[PROVIDED INFORMATION — start]

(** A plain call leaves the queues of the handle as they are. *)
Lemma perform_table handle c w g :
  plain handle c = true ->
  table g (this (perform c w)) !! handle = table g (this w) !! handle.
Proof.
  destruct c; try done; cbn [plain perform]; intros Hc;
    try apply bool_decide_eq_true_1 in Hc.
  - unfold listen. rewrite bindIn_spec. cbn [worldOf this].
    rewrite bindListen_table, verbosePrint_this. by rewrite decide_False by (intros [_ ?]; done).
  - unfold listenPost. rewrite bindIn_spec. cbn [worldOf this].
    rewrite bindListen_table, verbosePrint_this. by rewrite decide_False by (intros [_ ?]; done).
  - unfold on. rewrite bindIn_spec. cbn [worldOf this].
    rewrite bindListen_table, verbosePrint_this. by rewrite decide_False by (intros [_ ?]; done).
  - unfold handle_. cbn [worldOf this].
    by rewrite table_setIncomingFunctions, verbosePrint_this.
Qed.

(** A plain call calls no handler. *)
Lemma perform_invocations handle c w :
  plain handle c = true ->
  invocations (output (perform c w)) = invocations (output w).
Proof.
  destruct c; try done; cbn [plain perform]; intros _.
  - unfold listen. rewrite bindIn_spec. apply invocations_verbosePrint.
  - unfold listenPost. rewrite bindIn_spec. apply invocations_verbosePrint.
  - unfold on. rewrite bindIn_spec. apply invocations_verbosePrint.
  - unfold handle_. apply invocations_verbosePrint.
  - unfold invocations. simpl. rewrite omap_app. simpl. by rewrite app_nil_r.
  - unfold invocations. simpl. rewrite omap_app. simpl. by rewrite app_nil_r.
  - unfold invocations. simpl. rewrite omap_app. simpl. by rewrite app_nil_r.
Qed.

[PROVIDED INFORMATION — finish]

REQUIRED ACTION - Set down each record again, exactly as written.

WRITTEN SOLUTION -
(** A plain call leaves the queues of the handle as they are. *)
Lemma perform_table handle c w g :
  plain handle c = true ->
  table g (this (perform c w)) !! handle = table g (this w) !! handle.
Proof.
  destruct c; try done; cbn [plain perform]; intros Hc;
    try apply bool_decide_eq_true_1 in Hc.
  - unfold listen. rewrite bindIn_spec. cbn [worldOf this].
    rewrite bindListen_table, verbosePrint_this. by rewrite decide_False by (intros [_ ?]; done).
  - unfold listenPost. rewrite bindIn_spec. cbn [worldOf this].
    rewrite bindListen_table, verbosePrint_this. by rewrite decide_False by (intros [_ ?]; done).
  - unfold on. rewrite bindIn_spec. cbn [worldOf this].
    rewrite bindListen_table, verbosePrint_this. by rewrite decide_False by (intros [_ ?]; done).
  - unfold handle_. cbn [worldOf this].
    by rewrite table_setIncomingFunctions, verbosePrint_this.
Qed.

(** A plain call calls no handler. *)
Lemma perform_invocations handle c w :
  plain handle c = true ->
  invocations (output (perform c w)) = invocations (output w).
Proof.
  destruct c; try done; cbn [plain perform]; intros _.
  - unfold listen. rewrite bindIn_spec. apply invocations_verbosePrint.
  - unfold listenPost. rewrite bindIn_spec. apply invocations_verbosePrint.
  - unfold on. rewrite bindIn_spec. apply invocations_verbosePrint.
  - unfold handle_. apply invocations_verbosePrint.
  - unfold invocations. simpl. rewrite omap_app. simpl. by rewrite app_nil_r.
  - unfold invocations. simpl. rewrite omap_app. simpl. by rewrite app_nil_r.
  - unfold invocations. simpl. rewrite omap_app. simpl. by rewrite app_nil_r.
Qed.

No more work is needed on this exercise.